***** Material supplied *****
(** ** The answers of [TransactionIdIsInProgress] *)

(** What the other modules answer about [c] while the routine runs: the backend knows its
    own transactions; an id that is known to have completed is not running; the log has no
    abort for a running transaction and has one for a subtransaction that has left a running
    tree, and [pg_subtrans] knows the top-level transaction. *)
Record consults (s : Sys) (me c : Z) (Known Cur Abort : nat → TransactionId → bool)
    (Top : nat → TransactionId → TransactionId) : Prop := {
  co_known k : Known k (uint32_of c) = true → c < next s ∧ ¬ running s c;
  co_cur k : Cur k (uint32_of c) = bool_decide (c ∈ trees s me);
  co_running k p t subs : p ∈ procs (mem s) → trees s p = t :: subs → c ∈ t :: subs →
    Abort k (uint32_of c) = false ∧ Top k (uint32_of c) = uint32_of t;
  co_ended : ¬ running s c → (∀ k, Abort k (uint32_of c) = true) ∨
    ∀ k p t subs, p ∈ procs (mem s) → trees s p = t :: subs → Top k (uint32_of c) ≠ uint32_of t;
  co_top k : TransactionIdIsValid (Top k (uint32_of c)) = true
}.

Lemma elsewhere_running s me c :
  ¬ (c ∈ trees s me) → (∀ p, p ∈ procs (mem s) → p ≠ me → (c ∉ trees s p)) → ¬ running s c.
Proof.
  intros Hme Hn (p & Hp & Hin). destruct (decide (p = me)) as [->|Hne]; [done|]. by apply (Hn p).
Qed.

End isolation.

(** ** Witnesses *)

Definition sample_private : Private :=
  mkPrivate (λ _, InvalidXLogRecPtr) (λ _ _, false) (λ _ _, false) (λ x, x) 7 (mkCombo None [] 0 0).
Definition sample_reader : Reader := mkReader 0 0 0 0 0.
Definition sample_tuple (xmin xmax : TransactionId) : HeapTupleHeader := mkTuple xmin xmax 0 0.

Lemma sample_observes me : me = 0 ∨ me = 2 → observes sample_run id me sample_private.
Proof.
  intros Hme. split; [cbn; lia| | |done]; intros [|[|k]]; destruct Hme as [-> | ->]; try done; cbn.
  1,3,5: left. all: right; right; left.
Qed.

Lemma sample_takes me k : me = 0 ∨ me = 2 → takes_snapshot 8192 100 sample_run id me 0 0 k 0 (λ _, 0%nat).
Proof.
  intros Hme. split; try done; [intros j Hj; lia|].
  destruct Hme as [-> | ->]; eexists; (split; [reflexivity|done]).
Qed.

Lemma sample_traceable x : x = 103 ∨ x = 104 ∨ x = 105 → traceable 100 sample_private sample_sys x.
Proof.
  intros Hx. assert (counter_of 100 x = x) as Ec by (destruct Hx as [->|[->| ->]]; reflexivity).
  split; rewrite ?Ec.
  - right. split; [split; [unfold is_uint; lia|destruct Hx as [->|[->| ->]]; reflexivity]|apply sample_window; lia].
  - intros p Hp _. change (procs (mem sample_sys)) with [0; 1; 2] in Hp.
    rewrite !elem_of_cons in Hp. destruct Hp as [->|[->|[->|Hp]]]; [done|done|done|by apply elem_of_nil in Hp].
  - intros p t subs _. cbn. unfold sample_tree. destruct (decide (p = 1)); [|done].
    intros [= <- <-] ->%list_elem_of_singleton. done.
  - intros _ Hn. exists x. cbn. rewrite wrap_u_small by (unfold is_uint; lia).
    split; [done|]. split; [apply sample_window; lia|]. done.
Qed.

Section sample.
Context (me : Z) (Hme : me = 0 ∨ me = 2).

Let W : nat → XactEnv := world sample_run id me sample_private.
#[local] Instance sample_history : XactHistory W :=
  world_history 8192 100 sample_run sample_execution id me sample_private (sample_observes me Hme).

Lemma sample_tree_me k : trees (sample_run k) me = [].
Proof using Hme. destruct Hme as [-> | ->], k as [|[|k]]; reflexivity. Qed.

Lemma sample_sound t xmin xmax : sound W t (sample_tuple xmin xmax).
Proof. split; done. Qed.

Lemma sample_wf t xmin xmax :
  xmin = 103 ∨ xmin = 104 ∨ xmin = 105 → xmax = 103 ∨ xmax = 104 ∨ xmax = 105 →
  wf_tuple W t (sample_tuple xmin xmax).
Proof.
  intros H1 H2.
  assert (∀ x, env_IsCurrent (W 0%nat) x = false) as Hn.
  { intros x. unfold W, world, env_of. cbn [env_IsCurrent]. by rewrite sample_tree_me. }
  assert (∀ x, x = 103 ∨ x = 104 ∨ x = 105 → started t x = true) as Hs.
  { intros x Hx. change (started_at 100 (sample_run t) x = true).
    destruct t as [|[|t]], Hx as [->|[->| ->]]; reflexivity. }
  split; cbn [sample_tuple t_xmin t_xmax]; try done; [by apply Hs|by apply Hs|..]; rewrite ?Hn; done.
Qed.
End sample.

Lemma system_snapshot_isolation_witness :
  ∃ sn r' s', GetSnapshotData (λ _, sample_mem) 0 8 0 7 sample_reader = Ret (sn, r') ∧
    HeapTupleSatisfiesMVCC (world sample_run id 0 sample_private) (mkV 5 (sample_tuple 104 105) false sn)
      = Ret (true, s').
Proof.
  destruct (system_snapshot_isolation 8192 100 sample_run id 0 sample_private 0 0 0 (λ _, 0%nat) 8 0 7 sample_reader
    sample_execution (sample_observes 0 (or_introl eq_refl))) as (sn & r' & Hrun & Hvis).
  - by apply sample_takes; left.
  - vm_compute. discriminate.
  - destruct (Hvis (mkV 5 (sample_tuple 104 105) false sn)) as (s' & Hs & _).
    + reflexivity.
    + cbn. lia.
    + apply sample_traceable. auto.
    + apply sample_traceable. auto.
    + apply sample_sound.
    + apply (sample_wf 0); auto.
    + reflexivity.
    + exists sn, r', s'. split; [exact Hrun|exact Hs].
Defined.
*****
***** Material supplied *****
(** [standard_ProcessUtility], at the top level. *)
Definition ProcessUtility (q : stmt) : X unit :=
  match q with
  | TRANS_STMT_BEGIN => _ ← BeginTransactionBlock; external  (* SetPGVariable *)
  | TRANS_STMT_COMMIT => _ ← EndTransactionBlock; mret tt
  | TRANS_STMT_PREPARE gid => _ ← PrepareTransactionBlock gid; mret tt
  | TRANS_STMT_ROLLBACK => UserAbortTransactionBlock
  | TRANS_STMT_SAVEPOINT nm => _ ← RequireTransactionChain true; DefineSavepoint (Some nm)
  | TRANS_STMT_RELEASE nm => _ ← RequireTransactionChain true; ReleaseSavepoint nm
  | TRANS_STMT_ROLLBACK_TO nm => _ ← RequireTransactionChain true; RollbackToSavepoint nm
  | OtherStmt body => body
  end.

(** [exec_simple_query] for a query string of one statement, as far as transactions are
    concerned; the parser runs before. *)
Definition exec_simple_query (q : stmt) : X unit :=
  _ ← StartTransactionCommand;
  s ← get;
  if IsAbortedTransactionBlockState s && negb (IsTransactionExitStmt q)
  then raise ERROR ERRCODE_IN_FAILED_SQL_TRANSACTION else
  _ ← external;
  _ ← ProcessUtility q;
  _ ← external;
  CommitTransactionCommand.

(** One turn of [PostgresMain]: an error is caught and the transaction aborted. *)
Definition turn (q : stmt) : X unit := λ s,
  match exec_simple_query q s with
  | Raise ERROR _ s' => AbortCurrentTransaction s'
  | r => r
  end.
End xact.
*****
__What is required__
The response must hold only the lines above from the line with "- vm_compute. discriminate." through the line with "(sample_wf 0); auto.", each copied exactly, both ends kept.

__Solved exercise__
  - vm_compute. discriminate.
  - destruct (Hvis (mkV 5 (sample_tuple 104 105) false sn)) as (s' & Hs & _).
    + reflexivity.
    + cbn. lia.
    + apply sample_traceable. auto.
    + apply sample_traceable. auto.
    + apply sample_sound.
    + apply (sample_wf 0); auto.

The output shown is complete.